The Fairy Walking Stick
A FARMER was rounding up his sheep in Cwmllan when he heard the sound. of weeping. As a general rule, only human beings weep noisily, and as the farmer had not observed any human beings in the vicinity he was considerably surprised. He went in the direction from which the sound came. For some time he could not discover who was causing it, but after a bit he saw a wee little lass lying on a narrow ledge of rock on the face of a great precipice, and sobbing as if her heart would break. He went to her rescue, and with great difficulty extricated her from her dangerous position. No sooner had he brought her to safety, than a little old man appeared. "I thank thee," said he, "for thy kindness to my daughter. Accept this in remembrance of thy good deed," handing a walking-stick to the farmer. The farmer took it, and the moment it was in his hand both the wee lass and the little old man disappeared from his sight.
The year after this every sheep in the farmer's possession had two ewe-lambs, and this continued for many years. His flocks during all this time were singularly free from accident and disease. Sheep-stealers were always frustrated in their evil designs upon them: birds of prey never ventured near them to pick out the eyes of the young lambs: even when a murrain devastated other flocks, these were untainted: when they were buried under snow-drifts in winter, and had to be dug out, they seemed better rather than worse for their experiences: and their wool was finer and more plentiful than that of any other sheep in the country. The farmer became rich, and all envied him.
One night, shortly after the sheep had been brought down from the mountains for the winter, the farmer went to a village some distance away to match his blue gamecock against a black fighter which was carrying all before it. It was late before the farmer started home, and a great storm arose. The wind howled, and the rain came down in sheets, and a horror of great darkness fell upon the land. On his way home the farmer had to cross a stream on some stepping stones. When he came to it the river was swollen, and sweeping all before it in a swift current.

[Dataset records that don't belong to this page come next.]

(* ===== verification/Boot.v ===== *)
(** * tools/pvmtest/boot.go: BootL1, BootGuest, HostSelftest and Regress

    What a boot checks before it starts qemu, the command line it starts, and
    the error it returns.  Which files exist, what [runQemu] does (start the
    process group, copy its output to the log, bound it) and the sanitizer's
    answer are arguments. *)
From Stdlib Require Import Ascii.
From S2P Require Import Prelude GoStrings Regexp Spec ParseLog Checks Run.

(** What [runQemu] leaves: whether it timed out, an error that is not qemu's
    exit status, and the log. *)
Record qemu_run := { timedOut : bool; startErr : option string; rawLog : string }.

Record GuestOpts := {
  g_Boot : string; g_Suite : string; g_Name : string; g_Kernel : string; Extra : list string;
  g_Echo : bool
}.
Definition resultRe0 : re := must_compile "(?m)^PVMTEST-RESULT: (ok|fail) .*$".
Definition upRe : re := must_compile "(?m)^PVMINIT: up".
Lemma boot_compile_ok :
  Forall (λ p, is_Some (compile p)) ["(?m)^PVMTEST-RESULT: (ok|fail) .*$"; "(?m)^PVMINIT: up"].
Proof. repeat constructor; vm_compute; eauto. Qed.

(** [time.Duration.String]. *)
Definition frac (prec : nat) (v : Z) : string :=
  let t := trim_right (ceq "0") (pad_left "0" prec (itoa (v mod 10 ^ Z.of_nat prec)%Z)) in
  if seqb t "" then "" else "." +:+ t.
Definition Duration_String (d : Z) : string :=
  let u := Z.abs d in
  let sec := (u / second)%Z in
  let s := itoa (sec mod 60)%Z +:+ frac 9 u +:+ "s" in
  let m := (sec / 60)%Z in
  (if (d <? 0)%Z then "-" else "") +:+
  (if (u =? 0)%Z then "0s" else
   if (u <? 1000)%Z then itoa u +:+ "ns" else
   if (u <? 1000000)%Z then itoa (u / 1000)%Z +:+ frac 3 u +:+ str1 "194" +:+ str1 "181" +:+ "s" else
   if (u <? second)%Z then itoa (u / 1000000)%Z +:+ frac 6 u +:+ "ms" else
   if (m =? 0)%Z then s else
   (if (m / 60 =? 0)%Z then "" else itoa (m / 60)%Z +:+ "h") +:+ itoa (m mod 60)%Z +:+ "m" +:+ s).
Example duration_examples :
  Duration_String (540 * second) = "9m0s" ∧ Duration_String (20000 * second) = "5h33m20s" ∧
  Duration_String 1500000000 = "1.5s" ∧ Duration_String 2500000 = "2.5ms" ∧ Duration_String 0 = "0s".
Proof. vm_compute. done. Qed.

Section Boot.
Context (needRun : option string) (fileExists : string → bool) (pinList : string).
Context (qemu : list string → string → Z → qemu_run).
(** [Sanitize] on one log. *)
Context (sanitize : string → option string).

Definition err_or (c : bool) (e : string) (k : option string) : option string := if c then Some e else k.

(** [BootL1]; [stage] is the staging of the payload in a new directory. *)
Definition BootL1 (c : Config) (o : L1Opts) (stage : option string) (payload : string) : string * option string :=
  match needRun with Some e => ("", Some e) | None =>
  let img := path_join (Out c) "images" in
  if negb (fileExists (path_join img "host-bzImage"))
  then ("", Some ("no host kernel in " +:+ img +:+ " -- build it first")) else
  if negb (fileExists (path_join img "l1-rootfs.ext4"))
  then ("", Some ("no L1 rootfs in " +:+ img +:+ " -- pvmtest build rootfs")) else
  match stage with Some e => ("", Some e) | None =>
  let o := BootL1_defaults c o in
  let r := qemu (L1Argv pinList c o payload) (Log o) (o_Timeout o) in
  if timedOut r then (Log o, Some ("L1 timed out after " +:+ Duration_String (o_Timeout o) +:+ " -- see " +:+ Log o)) else (Log o, startErr r)
  end end.

Definition guest_defaults (o : GuestOpts) : GuestOpts :=
  let boot := if seqb (g_Boot o) "" then "pvh" else g_Boot o in
  let suite := if seqb (g_Suite o) "" then "default" else g_Suite o in
  {| g_Boot := boot; g_Suite := suite;
     g_Name := if seqb (g_Name o) "" then "guest-" +:+ boot +:+ "-" +:+ suite else g_Name o;
     g_Kernel := g_Kernel o; Extra := Extra o; g_Echo := g_Echo o |}.
Definition guest_kernel (img : string) (o : GuestOpts) : string + string :=
  if seqb (g_Kernel o) "" then
    if seqb (g_Boot o) "pvh" then inr (path_join img "guest-vmlinux") else
    if seqb (g_Boot o) "bzimage" then inr (path_join img "guest-bzImage") else
    inl ("unknown boot mode " +:+ quote (g_Boot o))
  else inr (g_Kernel o).
Definition guest_argv (c : Config) (o : GuestOpts) (kernel initrd : string) : list string :=
  (if seqb pinList "" then [] else ["taskset"; "-c"; pinList]) ++
  [Qemu c; "-machine"; "q35,accel=kvm"; "-cpu"; "host"; "-smp"; c_GuestCPUs c; "-m"; c_GuestMem c;
   "-kernel"; kernel; "-initrd"; initrd; "-append";
   "console=ttyS0,115200 earlyprintk=serial,ttyS0,115200 panic=-1 oops=panic no_timer_check " +:+
   "pvmtest.suite=" +:+ g_Suite o +:+ " pvmtest.tag=" +:+ g_Name o;
   "-nographic"; "-no-reboot"; "-serial"; "mon:stdio"; "-display"; "none"] ++ Extra o.

(** The verdict of a finished boot. *)
Definition guest_verdict (name log raw : string) : option string :=
  let sanErr := sanitize log in
  match find resultRe0 raw with
  | Some x =>
      if seqb (group 1 x) "ok" then
        match sanErr with
        | Some _ => Some (name +:+ ": every case passed, but the kernel log did not")
        | None => None
        end
      else Some (name +:+ " failed")
  | None => Some (name +:+ ": the guest never reported a result -- see " +:+ log)
  end.
Definition BootGuest (c : Config) (o : GuestOpts) : option string :=
  match needRun with Some e => Some e | None =>
  let o := guest_defaults o in
  let img := path_join (Out c) "images" in
  match guest_kernel img o with inl e => Some e | inr kernel =>
  if negb (fileExists kernel) then Some ("no " +:+ kernel +:+ " -- build the guest kernel first") else
  let initrd := path_join img "initrd.cpio.gz" in
  if negb (fileExists initrd) then Some "no initrd -- pvmtest build initrd" else
  let log := path_join (path_join (Out c) "logs") (g_Name o +:+ ".log") in
  let r := qemu (guest_argv c o kernel initrd) log (int64 (BootTimeout c * second)) in
  if timedOut r
  then Some (g_Name o +:+ ": timed out after " +:+ itoa (BootTimeout c) +:+ "s -- see " +:+ log)
  else guest_verdict (g_Name o) log (rawLog r)
  end end.

Definition host_argv (c : Config) : list string :=
  let img := path_join (Out c) "images" in
  [Qemu c; "-machine"; "q35,accel=kvm"; "-cpu"; "host"; "-smp"; "2"; "-m"; "2G";
   "-kernel"; path_join img "host-bzImage"; "-initrd"; path_join img "initrd.cpio.gz"; "-append";
   "console=ttyS0,115200 earlyprintk=serial,ttyS0,115200 panic=-1 oops=panic " +:+
   "pvmtest.suite=smoke pvmtest.tag=host-selftest";
   "-nographic"; "-no-reboot"; "-display"; "none"; "-serial"; "mon:stdio"].
Definition HostSelftest (c : Config) : option string :=
  match needRun with Some e => Some e | None =>
  let log := path_join (path_join (Out c) "logs") "host-selftest.log" in
  let r := qemu (host_argv c) log (int64 (BootTimeout c * second)) in
  if timedOut r then Some ("host kernel timed out -- see " +:+ log) else
  if negb (is_match upRe (rawLog r))
  then Some ("the host kernel never reached user space -- see " +:+ log)
  else sanitize log
  end.

Definition regress_guest (boot suite : string) : GuestOpts :=
  {| g_Boot := boot; g_Suite := suite; g_Name := "regress-" +:+ boot +:+ "-" +:+ suite; g_Kernel := "";
     Extra := []; g_Echo := false |}.
Definition Regress (c : Config) : option string :=
  let steps := [BootGuest c (regress_guest "pvh" "smoke"); BootGuest c (regress_guest "bzimage" "smoke");
                BootGuest c (regress_guest "pvh" "default"); HostSelftest c] in
  let failed := foldl (λ n e, match e with Some _ => n + 1 | None => n end) 0 steps in
  if 0 <? failed then Some (itoa (Z.of_nat failed) +:+ " regression check(s) failed") else None.

(** ** What a success means *)

(** The log's first result line is an ok. *)
Definition reported_ok (raw : string) : Prop := ∃ x, find resultRe0 raw = Some x ∧ group 1 x = "ok".

(** A guest boot that ran the guest's command line to its end, said ok and left
    a clean kernel log. *)
Definition guest_passed (c : Config) (o : GuestOpts) : Prop :=
  ∃ kernel, let o := guest_defaults o in let img := path_join (Out c) "images" in
    let initrd := path_join img "initrd.cpio.gz" in
    let log := path_join (path_join (Out c) "logs") (g_Name o +:+ ".log") in
    let r := qemu (guest_argv c o kernel initrd) log (int64 (BootTimeout c * second)) in
    guest_kernel img o = inr kernel ∧ fileExists kernel = true ∧ fileExists initrd = true ∧
    timedOut r = false ∧ reported_ok (rawLog r) ∧ sanitize log = None.
Definition host_passed (c : Config) : Prop :=
  let log := path_join (path_join (Out c) "logs") "host-selftest.log" in
  let r := qemu (host_argv c) log (int64 (BootTimeout c * second)) in
  timedOut r = false ∧ is_match upRe (rawLog r) = true ∧ sanitize log = None.

Lemma BootGuest_none c o : BootGuest c o = None ↔ needRun = None ∧ guest_passed c o.
Proof.
  unfold BootGuest, guest_passed. destruct needRun as [e|]; [by split; [|intros [? _]]|].
  cbv zeta. destruct (guest_kernel _ _) as [e|kernel]; [by split; [|intros (_ & ? & ? & _)]|].
  destruct (fileExists kernel) eqn:Ek; simpl.
  2: { split; [done|]. intros (_ & k & [= Hk] & Hf & _). by rewrite <-Hk, Ek in Hf. }
  destruct (fileExists (path_join _ "initrd.cpio.gz")) eqn:Ei; simpl.
  2: { split; [done|]. by intros (_ & k & _ & _ & Hi & _). }
  set (log := path_join _ (_ +:+ ".log")). set (r := qemu _ _ _).
  destruct (timedOut r) eqn:Et.
  { split; [done|]. intros (_ & k & [= <-] & _ & _ & Ht & _). fold r in Ht. by rewrite Et in Ht. }
  unfold guest_verdict, reported_ok. split.
  - intros H. split; [done|]. exists kernel. fold r.
    destruct (find resultRe0 (rawLog r)) as [x|]; [|done].
    destruct (seqb_spec (group 1 x) "ok"); [|done]. destruct (sanitize log); [done|].
    split_and!; eauto.
  - intros (_ & k & [= <-] & _ & _ & _ & (x & Hx & Hg) & Hs). fold r in Hx.
    by rewrite Hx, Hg, seqb_refl, Hs.
Qed.

Lemma HostSelftest_none c : HostSelftest c = None ↔ needRun = None ∧ host_passed c.
Proof.
  unfold HostSelftest, host_passed. destruct needRun as [e|]; [by split; [|intros [? _]]|].
  cbv zeta. set (r := qemu _ _ _).
  destruct (timedOut r); [by split; [|intros (_ & ? & _)]|].
  destruct (is_match upRe (rawLog r)); simpl; [|by split; [|intros (_ & _ & ? & _)]].
  split; [auto|by intros (_ & _ & _ & ?)].
Qed.

(** [pvmtest regress] succeeds exactly when the machine can run qemu, the
    three guest boots each ended in time with an ok result and a clean kernel
    log, and the host kernel reached user space with a clean log. *)
Theorem Regress_ok c :
  Regress c = None ↔
  needRun = None ∧ guest_passed c (regress_guest "pvh" "smoke") ∧
  guest_passed c (regress_guest "bzimage" "smoke") ∧ guest_passed c (regress_guest "pvh" "default") ∧
  host_passed c.
Proof.
  assert (Regress c = None ↔ BootGuest c (regress_guest "pvh" "smoke") = None ∧
    BootGuest c (regress_guest "bzimage" "smoke") = None ∧
    BootGuest c (regress_guest "pvh" "default") = None ∧ HostSelftest c = None) as ->.
  { unfold Regress. cbv zeta. generalize (regress_guest "pvh" "smoke"), (regress_guest "bzimage" "smoke"),
      (regress_guest "pvh" "default"). intros o1 o2 o3.
    destruct (BootGuest c o1), (BootGuest c o2), (BootGuest c o3), (HostSelftest c); cbn;
      split; intros; try done; by destruct_and?. }
  rewrite !BootGuest_none, HostSelftest_none. tauto.
Qed.
End Boot.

As he was feeling for the stones with the walking stick given him by the little old man, it somehow or other slipped from his hand and was swept away by the raging torrent, and he had a narrow escape of being carried away himself.
He reached home, and as soon as day came went out to search for the stick, and at the same time to see what damage had been done by the flood. He found that nearly all his sheep had been swept away by it. His wealth had gone as it came--with the walking stick.